§ **TASK REQUIREMENTS**
Restate word for word the lines of the records below, starting at the line that contains "c ++ [r_efile r]" and ending at the line that contains "(** [panic]. *)", with both of those lines included and nothing else.

§ **PROVIDED DATA**
- Opening Delimiter -

(* ===== verification/Shell.v ===== *)
(** sh.c: reading a command line, parsing it, and running the command.

    The line is the list [buf] of the bytes before its terminating 0, so that
    [es] is its length and the pointers into it are indices.  The parser's
    state is the index [ps]; the outcome [Panic] is the shell's own [panic],
    which prints the message on descriptor 2 and exits.  [malloc] is taken to
    succeed; the structures it returns are the constructors of [cmd]. *)
From S2P Require Import Prelude Layout CString Ulib User.

Definition MAXARGS : nat := 10.
Definition whitespace : bytes := [32; 9; 13; 10; 11].
Definition symbols : bytes := str "<|>&;()".

(** Arguments and file names are a first index and the index after the last. *)
Record redir := mkRedir { r_file : nat; r_efile : nat; r_mode : Z; r_fd : Z }.

Inductive cmd :=
| EXEC (argv : list (nat * nat))
| REDIR (c : cmd) (r : redir)
| PIPE (left right : cmd)
| LIST (left right : cmd)
| BACK (c : cmd).

Definition is_one_of (l : bytes) (c : Z) : bool :=
  match strchr l c with Some _ => true | None => false end.
Definition space (c : Z) : bool := is_one_of whitespace c.
Definition word_char (c : Z) : bool := negb (space c) && negb (is_one_of symbols c).

(** How far the loop goes that advances [s] while it is below [es] and [f] holds. *)
Fixpoint span (f : Z -> bool) (l : bytes) : nat :=
  match l with [] => O | c :: l' => if f c then S (span f l') else O end.

Section parser.
Context (buf : bytes).
Local Abbreviation P := (M nat).

Definition skip (s : nat) : nat := (s + span space (drop s buf))%nat.

(** The code of the token at [q], which has no white space before it, and where
    the token ends. *)
Definition token_at (q : nat) : Z * nat :=
  let c := nth0 buf q in
  if c =? 0 then (0, q)
  else if is_one_of (str "|();&<") c then (c, S q)
  else if c =? 62 then if nth0 buf (S q) =? 62 then (43, S (S q)) else (62, S q)
  else (97, (q + span word_char (drop q buf))%nat).

(** The code of the token, [q] and [eq]. *)
Definition gettoken : P (Z * nat * nat) :=
  let* s := get in
  let q := skip s in
  let '(r, eq) := token_at q in
  put (skip eq) ;; ret (r, q, eq).

Definition peek (toks : string) : P bool :=
  let* s := get in
  put (skip s) ;;
  ret (negb (nth0 buf (skip s) =? 0) && is_one_of (str toks) (nth0 buf (skip s))).

(** [redircmd] around [c] for each of [rs]: the last one is the outermost. *)
Definition redirect (rs : list redir) (c : cmd) : cmd := fold_left REDIR rs c.

(** The redirections that [parseredirs] puts around its command.  [parseexec]
    goes on to add arguments to the command inside, so it keeps them apart. *)
Definition parseredirs : P (list redir) :=
  while_loop (S (length buf)) [] (fun rs =>
    let* b := peek "<>" in
    if b then
      let* t := gettoken in
      let* f := gettoken in
      let '(a, q, eq) := f in
      if negb (a =? 97) then panic "missing file for redirection"
      else if t.1.1 =? 60 then ret (inl (rs ++ [mkRedir q eq O_RDONLY 0]))
      else if t.1.1 =? 62 then ret (inl (rs ++ [mkRedir q eq (Z.lor O_WRONLY O_CREATE) 1]))
      else if t.1.1 =? 43 then ret (inl (rs ++ [mkRedir q eq (Z.lor O_WRONLY O_CREATE) 1]))
      else ret (inl rs)
    else ret (inr rs)).

(** The loop of [parseexec] over the arguments. *)
Definition parseargs (rs : list redir) : P (list (nat * nat) * list redir) :=
  while_loop (S (length buf)) ([], rs) (fun '(argv, rs) =>
    let* b := peek "|)&;" in
    if b then ret (inr (argv, rs))
    else
      let* t := gettoken in
      let '(tok, q, eq) := t in
      if tok =? 0 then ret (inr (argv, rs))
      else if negb (tok =? 97) then panic "syntax"
      else
        let argv := argv ++ [(q, eq)] in
        if (MAXARGS <=? length argv)%nat then panic "too many args"
        else let* rs' := parseredirs in ret (inl (argv, rs ++ rs'))).

(** The four functions call each other; [n] bounds the depth of the calls. *)
Fixpoint parseline (n : nat) : P cmd :=
  match n with
  | O => fault
  | S n =>
      let* c := parsepipe n in
      let* c := while_loop (S (length buf)) c (fun c =>
        let* b := peek "&" in
        if b then gettoken ;; ret (inl (BACK c)) else ret (inr c)) in
      let* b := peek ";" in
      if b then gettoken ;; let* r := parseline n in ret (LIST c r)
      else ret c
  end
with parsepipe (n : nat) : P cmd :=
  match n with
  | O => fault
  | S n =>
      let* c := parseexec n in
      let* b := peek "|" in
      if b then gettoken ;; let* r := parsepipe n in ret (PIPE c r)
      else ret c
  end
with parseexec (n : nat) : P cmd :=
  match n with
  | O => fault
  | S n =>
      let* b := peek "(" in
      if b then parseblock n
      else
        let* rs := parseredirs in
        let* r := parseargs rs in
        ret (redirect r.2 (EXEC r.1))
  end
with parseblock (n : nat) : P cmd :=
  match n with
  | O => fault
  | S n =>
      let* b := peek "(" in
      if negb b then panic "parseblock"
      else
        gettoken ;;
        let* c := parseline n in
        let* b := peek ")" in
        if negb b then panic "syntax - missing )"
        else
          gettoken ;;
          let* rs := parseredirs in
          ret (redirect rs c)
  end.
End parser.

(** The indices at which [nulterminate] stores a 0, and the line after it. *)
Fixpoint ends (c : cmd) : list nat :=
  match c with
  | EXEC argv => argv.*2
  | REDIR c r => ends c ++ [r_efile r]
  | PIPE l r | LIST l r => ends l ++ ends r
  | BACK c => ends c
  end.
Definition nulterminate (mem : bytes) (c : cmd) : bytes :=
  fold_left (fun m i => <[i := 0]> m) (ends c) mem.

(** The command and the memory of the line, or what is left of a line that is
    too long; the shell prints it and panics with the message "syntax". *)
Definition parsecmd (buf : bytes) : M nat (cmd * bytes + bytes) :=
  let* c := parseline buf (4 * length buf + 3) in
  peek buf "" ;;
  let* s := get in
  if (s =? length buf)%nat then ret (inl (c, nulterminate (buf ++ [0]) c))
  else ret (inr (drop s buf)).

(** * Running a command *)

(** The string at an index of the memory of the line. *)
Definition string_at (mem : bytes) (q : nat * nat) : bytes := cstring (drop q.1 mem).

(** [panic]. *)
Definition panic_ {A} (s : bytes) : prog A := say 2 (str "%s" ++ [10]) s Exit_.

Definition fork1 {A} (k : Z -> prog A) : prog A :=
  call* pid := Fork in
  if pid =? -1 then panic_ (str "fork") else k pid.

(** [runcmd] never returns: where the source goes on after a call of it, the
    process has exited or become another program. *)
Fixpoint runcmd (mem : bytes) (c : cmd) : prog unit :=
  match c with
  | EXEC argv =>
      match argv with
      | [] => Exit_
      | a :: _ =>
          call* _ := Exec (string_at mem a) (map (string_at mem) argv) in
          say 2 (str "exec %s failed" ++ [10]) (string_at mem a) Exit_
      end
  | REDIR c r =>
      let file := string_at mem (r_file r, r_efile r) in
      call* _ := Close (r_fd r) in
      call* fd := Open file (r_mode r) in
      if fd <? 0 then say 2 (str "open %s failed" ++ [10]) file Exit_ else runcmd mem c
  | LIST l r =>
      fork1 (fun pid =>
        if pid =? 0 then runcmd mem l
        else call* _ := Wait in runcmd mem r)
  | PIPE l r =>
      call* p := Pipe in
      match p with
      | None => panic_ (str "pipe")
      | Some (p0, p1) =>
          fork1 (fun pid =>
            if pid =? 0 then
              call* _ := Close 1 in call* _ := Dup p1 in call* _ := Close p0 in call* _ := Close p1 in
              runcmd mem l
            else
              fork1 (fun pid =>
                if pid =? 0 then
                  call* _ := Close 0 in call* _ := Dup p0 in call* _ := Close p0 in call* _ := Close p1 in
                  runcmd mem r
                else
                  call* _ := Close p0 in call* _ := Close p1 in call* _ := Wait in call* _ := Wait in Exit_))
      end
  | BACK c => fork1 (fun pid => if pid =? 0 then runcmd mem c else Exit_)
  end.

(** * Reading commands *)

(** The loop of [gets] on descriptor 0 with room for [room] characters. *)
Fixpoint gets_from {A} (room : nat) (buf : bytes) (k : bytes -> prog A) : prog A :=
  match room with
  | O => k buf
  | S room' =>
      call* r := Read 0 1 in
      if r.1 <? 1 then k buf
      else
        let c := nth0 r.2 0 in
        if (c =? 10) || (c =? 13) then k (buf ++ [c]) else gets_from room' (buf ++ [c]) k
  end.

(** The line, up to the first 0 in it; [None] at the end of the input. *)
Definition getcmd {A} (nbuf : nat) (k : option bytes -> prog A) : prog A :=
  call* _ := Write 2 (str "$ ") in
  gets_from (nbuf - 1) [] (fun buf =>
    k (if nth0 buf 0 =? 0 then None else Some (cstring buf))).

(** The first loop of [main]: at most four descriptors are opened. *)
Fixpoint open_console (n : nat) (k : prog unit) : prog unit :=
  match n with
  | O => k
  | S n' =>
      call* fd := Open (str "console") O_RDWR in
      if fd <? 0 then k
      else if 3 <=? fd then call* _ := Close fd in k
      else open_console n' k
  end.

(** The command [cd] of the shell itself. *)
Definition is_cd (buf : bytes) : bool := (nth0 buf 0 =? 99) && (nth0 buf 1 =? 100) && (nth0 buf 2 =? 32).

(** What [main] does with the next [n] lines; it returns when there may be more. *)
Fixpoint main_loop (n : nat) : prog unit :=
  match n with
  | O => Ret tt
  | S n' =>
      getcmd 100 (fun line =>
        match line with
        | None => Exit_
        | Some buf =>
            if is_cd buf then
              let dir := drop 3 (take (length buf - 1) buf) in
              call* r := Chdir dir in
              if r <? 0 then say 2 (str "cannot cd %s" ++ [10]) dir (main_loop n') else main_loop n'
            else
              fork1 (fun pid =>
                if pid =? 0 then
                  match parsecmd buf O with
                  | Ok (inl (c, mem)) _ => runcmd mem c
                  | Ok (inr rest) _ => say 2 (str "leftovers: %s" ++ [10]) rest (panic_ (str "syntax"))
                  | Panic msg => panic_ (str msg)
                  | _ => Exit_
                  end
                else call* _ := Wait in main_loop n')
        end)
  end.
Definition main (n : nat) : prog unit := open_console 4 (main_loop n).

- Closing Delimiter -

§ **SOLUTION TO THIS TASK**
  | REDIR c r => ends c ++ [r_efile r]
  | PIPE l r | LIST l r => ends l ++ ends r
  | BACK c => ends c
  end.
Definition nulterminate (mem : bytes) (c : cmd) : bytes :=
  fold_left (fun m i => <[i := 0]> m) (ends c) mem.

(** The command and the memory of the line, or what is left of a line that is
    too long; the shell prints it and panics with the message "syntax". *)
Definition parsecmd (buf : bytes) : M nat (cmd * bytes + bytes) :=
  let* c := parseline buf (4 * length buf + 3) in
  peek buf "" ;;
  let* s := get in
  if (s =? length buf)%nat then ret (inl (c, nulterminate (buf ++ [0]) c))
  else ret (inr (drop s buf)).

(** * Running a command *)

(** The string at an index of the memory of the line. *)
Definition string_at (mem : bytes) (q : nat * nat) : bytes := cstring (drop q.1 mem).

(** [panic]. *)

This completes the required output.